Sustainability is described as the development that meets the needs of the present generation without causing disruption that will hinder future generation from achieving their own desires successfully (Sahore & Verma, 2017). It centers on the integration of social, economic and environmental activities businesses in order to gain economic, social environmental benefits which result in achieving competitive advantage according to Elkington in Sahore &Verma, (2017). Similarly, Pagell and Wu (2009), also agreed that sustainability integrates, social, economic, and environmental responsibilities. However, Bové & Swartz (2016) argue that supply chain management activities have 90% percent effect on natural resources, such as; air, soil and land and that over 80% percent of greenhouse-gas emissions for fast moving consumer-goods products occur in the supply chains. Therefore, since cold chain service providers’ activities affect the environment directly it is very essential for these service providers to ensure that their activities and practices are done ethically in conformity with global best practices to protect the environment (Mani et al., 2020). Thus, the triple bottom line sustainability approach is focus on promoting ethical supply chain practices which are basis for quality service attainment in cold chain operations (Gogou et al., 2015). The Triple bottom line activities are shown in the fig.8 below as thus.

Figure 8. Triple Bottom Line Sustainability

The above Figure 8 shows how the “Triple Bottom Line Sustainability” approach creates balance in the supply chain by ensuring that there is synergy between economic, social and environmental performance. It also shows that cold chains can achieve sustainable reforms in their value systems through the integration of social, economic and environmental activities. The triple bottom line sustainability approach also promotes business ethics and service transparency and workers right (Zak, 2016).  Furthermore,  (Hussain et al., (2016) opined that sustainable supply chains which includes cold chains must have a sustainable framework that focus on environmental management, social responsibility, customer management, health, safety and risk management which are very crucial to its operations effectiveness. This is depicted in Figure 9 as thus;

Figure 9. Cold Supply Chain Sustainability Framework (Hussain et al., 2016)
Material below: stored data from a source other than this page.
(** * Suguru generator: board model, propagation solver, puzzle generator

    A shallow embedding of [models.py], [solver.py], [difficulty.py],
    [group_generator.py] and [generator.py], and the properties of the
    design document checked against it.

    Two models are used.

    - The _arena_ model ([Grid], [Cell], [Group]): the board is the
      [rows] x [cols] matrix of cells, and a cell object is identified with
      its position [(row, col)]; groups hold the positions of their member
      cells.  [build_cells] and [clone] create [cells[r][c]] with
      [row = r] and [col = c], and make every group hold the cells of the
      board it belongs to, so a reference to a cell is its position.
      Mutation of a cell is an update of the matrix, threaded through the
      code as explicit state.
    - The _heap_ model (module [Heap]): objects with identity, used for what
      [Grid.clone] allocates and shares. *)

From Stdlib Require Import ZArith QArith Lia.
From Stdlib Require SpecFloat.
From stdpp Require Import base tactics option list numbers strings sets relations.

Local Open Scope nat_scope.
Local Open Scope list_scope.

(** ** Outcomes

    [Contradiction] is the exception of [solver.py].  The recursive and
    looping functions are written with fuel; [OutOfFuel] is the outcome of a
    run that exhausts it, and is shown below not to occur for the fuel the
    entry points supply. *)

Inductive exn := Contradiction | FillTimeout.

Inductive outcome (A : Type) : Type :=
  | Ret (a : A)
  | Raise (e : exn)
  | OutOfFuel.
Arguments Ret {A} a.
Arguments Raise {A} e.
Arguments OutOfFuel {A}.

Definition obind {A B} (m : outcome A) (k : A → outcome B) : outcome B :=
  match m with
  | Ret a => k a
  | Raise e => Raise e
  | OutOfFuel => OutOfFuel
  end.

#[global] Instance outcome_ret : MRet outcome := λ A a, Ret a.
#[global] Instance outcome_bind : MBind outcome := λ A B k m, obind m k.

(** Monadic left fold: a [for] loop whose body may raise. *)
Fixpoint foldM {A S} (body : S → A → outcome S) (s : S) (l : list A) : outcome S :=
  match l with
  | [] => Ret s
  | x :: l' => s' ← body s x; foldM body s' l'
  end.

(** ** Python sets of small integers

    A [set] of candidate values is kept as a duplicate-free list.  The code
    never depends on the order in which a set is iterated (it counts, tests
    membership, or takes the only element of a one-element set). *)

Definition discard (v : nat) (s : list nat) : list nat :=
  filter (λ x, x ≠ v) s.

(** [s.discard(x)] where [x] may be [None]. *)
Definition discard_opt (ov : option nat) (s : list nat) : list nat :=
  match ov with
  | Some v => discard v s
  | None => s
  end.

(** [s -= t] *)
Definition set_minus (s t : list nat) : list nat :=
  filter (λ x, x ∉ t) s.

(** [s |= t] *)
Definition set_union (s t : list nat) : list nat :=
  s ++ filter (λ x, x ∉ s) t.

(** [set(range(1, n + 1))] *)
Definition full_range (n : nat) : list nat := seq 1 n.

(** ** Data model ([models.py]) *)

Definition pos : Type := nat * nat.

Record Cell := mkCell {
  value : option nat;
  candidates : list nat;
  group_id : nat
}.

Record Group := mkGroup {
  g_id : nat;
  g_size : nat;
  g_cells : list pos
}.

Record Grid := mkGrid {
  rows : nat;
  cols : nat;
  cells : list (list Cell);
  groups : list Group
}.

(** [self.cells[r][c]] *)
Definition cell_at (g : Grid) (p : pos) : option Cell :=
  row ← cells g !! p.1; row !! p.2.

Definition value_at (g : Grid) (p : pos) : option nat :=
  c ← cell_at g p; value c.

Definition cands_at (g : Grid) (p : pos) : list nat :=
  from_option candidates [] (cell_at g p).

Definition is_empty_at (g : Grid) (p : pos) : bool :=
  match cell_at g p with
  | Some c => bool_decide (value c = None)
  | None => false
  end.

(** In-place update of the cell at [p]. *)
Definition upd (g : Grid) (p : pos) (f : Cell → Cell) : Grid :=
  mkGrid (rows g) (cols g) (alter (alter f p.2) p.1 (cells g)) (groups g).

Definition set_value (ov : option nat) (c : Cell) : Cell :=
  mkCell ov (candidates c) (group_id c).

Definition set_candidates (s : list nat) (c : Cell) : Cell :=
  mkCell (value c) s (group_id c).

Definition map_candidates (f : list nat → list nat) (c : Cell) : Cell :=
  mkCell (value c) (f (candidates c)) (group_id c).

(** The positions visited by
    [for r in range(rows): for c in range(cols)]. *)
Definition positions (nrows mcols : nat) : list pos :=
  r ← seq 0 nrows; c ← seq 0 mcols; [(r, c)].

(** *** [Grid.get_neighbors] *)

Definition offsets : list (Z * Z) :=
  i ← [-1; 0; 1]%Z; j ← [-1; 0; 1]%Z; [(i, j)].

Definition out_of_bounds (g : Grid) (x y : Z) : bool :=
  (x <? 0)%Z || (Z.of_nat (rows g) <=? x)%Z
  || (y <? 0)%Z || (Z.of_nat (cols g) <=? y)%Z.

(** One iteration of the inner loop: the state is [(neig, oob)], where
    [neig] holds the [index] cells stored so far. *)
Definition neighbor_step (g : Grid) (p : pos) (st : list pos * nat) (d : Z * Z)
  : list pos * nat :=
  let x := (Z.of_nat p.1 + d.1)%Z in
  let y := (Z.of_nat p.2 + d.2)%Z in
  if out_of_bounds g x y then (st.1, S st.2)
  else if bool_decide (d.1 ≠ 0%Z ∨ d.2 ≠ 0%Z)
       then (st.1 ++ [(Z.to_nat x, Z.to_nat y)], st.2)
       else st.

(** [neig[:8 - oob]]: for a cell of the board the centre is in bounds, so
    [index = 8 - oob] and the slice is exactly the cells stored. *)
Definition get_neighbors (g : Grid) (p : pos) : list pos :=
  let st := fold_left (neighbor_step g p) offsets ([], 0) in
  take (8 - st.2) st.1.

(** *** [Grid.get_group], [Grid.get_group_peers] *)

Definition get_group (g : Grid) (gid : nat) : option Group :=
  List.find (λ G, g_id G =? gid) (groups g).

Definition group_of (g : Grid) (p : pos) : option Group :=
  c ← cell_at g p; get_group g (group_id c).

(** The members of the cell's group other than the cell itself
    ([c is not cell]).  The code writes them into a list preallocated with
    [size - 1] slots: on a board whose group sizes equal the member counts
    (every well-formed board) the slots are filled exactly, and the list is
    the one below.  Where a size differs from the member count the code
    fails, on the write past the last slot or on a slot left unfilled; the
    properties of this function and of its callers are stated for
    well-formed boards. *)
Definition get_group_peers (g : Grid) (p : pos) : list pos :=
  match group_of g p with
  | Some G => filter (λ q, q ≠ p) (g_cells G)
  | None => []
  end.

(** *** [Grid.is_complete] *)

Definition is_complete (g : Grid) : bool :=
  forallb (forallb (λ c, bool_decide (value c ≠ None))) (cells g).

(** *** [Grid.get_candidates_for_cell] *)

Definition get_candidates_for_cell (g : Grid) (p : pos) : list nat :=
  let start := full_range (from_option g_size 0 (group_of g p)) in
  let after_peers :=
    fold_left (λ s q, discard_opt (value_at g q) s) (get_group_peers g p) start in
  fold_left (λ s q, discard_opt (value_at g q) s) (get_neighbors g p) after_peers.

(** *** [Grid.find_best_empty_cell]

    [min_candidates] starts at infinity ([None] here). *)
Definition best_step (g : Grid) (st : option (pos * nat)) (p : pos)
  : option (pos * nat) :=
  if is_empty_at g p then
    let n := length (get_candidates_for_cell g p) in
    match st with
    | None => Some (p, n)
    | Some (_, m) => if n <? m then Some (p, n) else st
    end
  else st.

Definition find_best_empty_cell (g : Grid) : option pos :=
  fst <$> fold_left (best_step g) (positions (rows g) (cols g)) None.

(** *** [Grid.is_valid] *)

Definition values_of (g : Grid) (ps : list pos) : list nat :=
  omap (value_at g) ps.

Definition is_valid (g : Grid) : bool :=
  forallb (λ G, bool_decide (NoDup (values_of g (g_cells G)))) (groups g)
  && forallb (λ p,
       match value_at g p with
       | Some v => bool_decide (v ∉ values_of g (get_neighbors g p))
       | None => true
       end) (positions (rows g) (cols g)).

(** *** [Grid.clone]

    In the arena model a copy of a board is the board read back cell by
    cell over [range(rows)] x [range(cols)], and each group rebuilt from the
    positions of its members; what the copy allocates is the subject of
    module [Heap]. *)
Definition copy_cell (c : Cell) : Cell :=
  mkCell (value c) (candidates c) (group_id c).

Definition clone (g : Grid) : Grid :=
  mkGrid (rows g) (cols g)
    (map (λ r, map (λ c, copy_cell (default (mkCell None [] 0) (cell_at g (r, c))))
                   (seq 0 (cols g))) (seq 0 (rows g)))
    (map (λ G, mkGroup (g_id G) (g_size G) (map (λ q, (q.1, q.2)) (g_cells G)))
         (groups g)).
Figure 9 shows the cold supply chain sustainable framework which according to Hussain et al. (2016), promotes quality service delivery and customer satisfaction in the cold chain logistics value stream. This is achieved through the attainment of environmental management, social responsibility, health safety, risk management and customer management.
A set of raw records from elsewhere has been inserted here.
(** [Task] applied to the unpacked mapping [t].  A [t] that is no mapping
    cannot be unpacked; otherwise the six required fields must be present
    and every field must validate; [subtasks] and [completed] have
    defaults; keys that are no field are ignored. *)
Definition Task_validate (t : value) : result Task :=
  match t with
  | VDict f =>
      let? i := (let? v := required f "id" in want_int v) in
      let? ti := (let? v := required f "title" in want_str v) in
      let? de := (let? v := required f "description" in want_str v) in
      let? du := (let? v := required f "due" in want_date v) in
      let? im := (let? v := required f "important" in want_bool v) in
      let? ur := (let? v := required f "urgent" in want_bool v) in
      let? su := match lookup "subtasks" f with
                 | Some v => want_str_list v
                 | None => Ok []
                 end in
      let? co := match lookup "completed" f with
                 | Some v => want_bool v
                 | None => Ok false
                 end in
      Ok (mkTask i ti de du im ur su co)
  | _ => Raise TypeError
  end.

End Validation.

(** ** Sorting with a key ([sorted(l, key=...)])

    Both [sort_key] functions build a tuple [(bool, bool, object)].
    Tuples compare lexicographically: the first position where the two
    differ under [==] decides under [<]. *)

Definition key : Type := bool * bool * value.

Definition bool_lt (a b : bool) : bool := negb a && b.

Definition tuple_lt (k1 k2 : key) : result bool :=
  let '(a1, b1, c1) := k1 in
  let '(a2, b2, c2) := k2 in
  if negb (Bool.eqb a1 a2) then Ok (bool_lt a1 a2)
  else if negb (Bool.eqb b1 b2) then Ok (bool_lt b1 b2)
  else if py_eq c1 c2 then Ok false
  else py_lt c1 c2.

(** The sort computes every key first and then orders the items with [<]
    on the keys alone.  It is stable: an item goes behind the items
    already placed that it is not smaller than.  The model inserts the
    items one by one from the left, asking [new < placed] as the library
    sort does; it yields the library's result whenever no comparison
    raises, and raises on two items exactly when their comparison does. *)
Section Sorted.
Context {K A : Type} (lt : K -> K -> result bool).

Fixpoint insertR (x : K * A) (l : list (K * A)) : result (list (K * A)) :=
  match l with
  | [] => Ok [x]
  | y :: l' =>
      let? b := lt (fst x) (fst y) in
      if b then Ok (x :: y :: l')
      else let? r := insertR x l' in Ok (y :: r)
  end.

Fixpoint sort_loop (placed todo : list (K * A)) : result (list (K * A)) :=
  match todo with
  | [] => Ok placed
  | x :: todo' =>
      let? placed' := insertR x placed in
      sort_loop placed' todo'
  end.

Definition sorted (l : list A) (keyf : A -> result K) : result (list A) :=
  let? keyed := mapR (fun t => let? k := keyf t in Ok (k, t)) l in
  let? s := sort_loop [] keyed in
  Ok (map snd s).

End Sorted.

(** ** The tools *)

Section Tools.
Context {lax : Coercions}.

Definition _load_tasks : M (list value) :=
  e <- os_path_exists DATA_PATH ;;
  if negb e then ret []
  else
    try_except
      (data <- json_load DATA_PATH ;;
       match data with
       | VList l => ret l
       | _ => ret []
       end)
      [JSONDecodeError; FileNotFoundError]
      (ret []).

(** [os.makedirs] only makes sure that the directory is there; the
    write is taken to succeed. *)
Definition _save_tasks (tasks : list value) : M unit :=
  json_dump DATA_PATH (VList tasks).

Definition list_tasks : M (list Task) :=
  raw <- _load_tasks ;;
  lift (mapR Task_validate raw).

Definition add_task (id : Z) (title description : string) (due : date)
    (important urgent : bool) (subtasks : option (list string))
    (completed : bool) : M Task :=
  let subtasks := match subtasks with None => [] | Some l => l end in
  let new_task :=
    mkTask id title description due important urgent subtasks completed in
  tasks <- _load_tasks ;;
  _save_tasks (tasks ++ [model_dump new_task]) ;;;
  ret new_task.

(** [[s.strip() for s in description.split(".") if s.strip()]] *)
Definition sentence_parts (description : value) : result (list string) :=
  match description with
  | VStr d =>
      Ok (map strip (filter (fun s => negb (is_empty (strip s))) (split "." d)))
  | _ => Raise AttributeError
  end.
Sustainable Cold Chains Logistics Operations Effect on Energy Efficiency 

Energy efficiency has become a critical energy policy goal in the functioning of global supply chains, as well as an important aspect of the cold chain logistics industry (Bányai, 2018). Similarly, according to   Polzot et al., (2017) sustainable cold chain (SCC) logistics operations depend on how much energy is being used and how much CO2 is emitted as a result of transportation operations.. However, according to  (Zhang,( 2017), the existing cold chains, waste too much energy and cannot ensure ideal food quality due to a lack of understanding of microcosmic energy and mass transfer mechanisms, which is detrimental to environmental sustainability (Bányai, 2018). Thus, according to Liu et al.,(2021)the optimization of the cold chain logistics industry’s carbon emission structure is a high priority for assuring the logistics industry’s long-term viability. Similarly, Bányai, (2018) further opined that from the institutions that develop energy efficient measures to everyone in society, energy efficiency is a critical aspect for economic and social progress in cold chain logistics operations. Thus, according to Qiao,(2019), cold chain logistics operation is focused on achieving a rapid, effective method of product and service flow between suppliers and buyers in order to meet consumer demand while maintaining a low-temperature environment, in order to overcome space, time, and temperature impediments.
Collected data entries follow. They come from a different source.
(** * SGTU event platform: attendance toggle, feedback gate, one-time ranking

    A shallow embedding of the request handlers of the event server
    (student controller, volunteer scan logic, stall token minting) over an
    explicit model of the PostgreSQL store, followed by the properties the
    specification states about them. *)

From stdpp Require Import gmap strings list fin_maps pretty sorting.

Open Scope Z_scope.

(** ** Tables *)

(** Rows are keyed by their [id] column (a uuid, kept as a string) in a
    finite map; the [rankings] and [feedbacks] tables are row lists because
    the handlers count and scan them. *)

Record student := Student {
  registration_no : string;
  school_id : string;
  is_inside_event : bool;
  has_completed_ranking : bool;
  selected_category : option string;
  total_feedback_given : Z }.

Record stall := Stall {
  stall_number : string;
  stall_name : string;
  stall_school_id : string;
  qr_code_token : string;
  rank_1_votes : Z;
  rank_2_votes : Z;
  rank_3_votes : Z;
  weighted_score : Z;
  total_feedback_count : Z }.

Record volunteer := Volunteer {
  is_active : bool;
  total_scans_performed : Z }.

Record ranking := Ranking {
  ranking_student_id : string;
  ranking_stall_id : string;
  ranking_rank : Z }.

Record feedback := Feedback {
  feedback_student_id : string;
  feedback_stall_id : string;
  feedback_rating : Z;
  feedback_comment : option string }.

Record db := Db {
  students : gmap string student;
  stalls : gmap string stall;
  volunteers : gmap string volunteer;
  rankings : list ranking;
  feedbacks : list feedback }.

(** ** Responses *)

Inductive payload :=
| RankingsSubmitted (submitted_rankings : list (Z * option string * option string))
| FeedbackSubmitted (stall_name_ stall_number_ : string) (rating : Z)
    (comment : option string) (total_feedbacks_given remaining_feedbacks : Z)
| StallScanned (stall_id : string) (already_reviewed : bool)
    (existing_feedback : option (Z * option string)).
Han et al. (2021) opined that there is need for sustainable energy efficiency in cold chain operation to promote low-carbon solutions and smart innovation which are crucial in addressing environmental issues as well as the market’s shifting needs. However, according to Liu et al. (2021), the existing cold chain logistics business is plagued by issues such as outdated equipment, inefficient refrigeration technology, and irrational distribution management, all of which increase energy consumption and have substantial environmental consequences. Thus, designing a reasonable and efficient distribution route layout can not only minimize distribution time, operational costs, and corporate efficiency, but also improve customer service (Qiao, 2019). Similarly, according to Bányai (2018), the use of technology will allow for real-time processing of open tasks in a network of package delivery service providers, which reduces order fulfillment time and reduce carbon emission issues. Furthermore, according to Liu et al. (2021) by improving the cold chain logistics distribution channel, the entire supply chain system’s carbon emissions can be efficiently reduced, satisfying the objectives of sustainable development. Hence, according to Zhang (2017), sustainable energy efficiency is a critical component of a long-term cold chain logistics operation that can be achieved through super cold chain logistics activities, which are multiscale, multiphase, and multicomponent systems focused on understanding the mechanics of energy, mass movement, and quality control at all times, starting at the micro level. The super cold chain logistics operations reduce energy consumption while also promoting sustainable development, both of which have important environmental consequences. The super cold chain logistics operations meet future expectations for energy conservation, emissions reduction, and ecologically friendly development.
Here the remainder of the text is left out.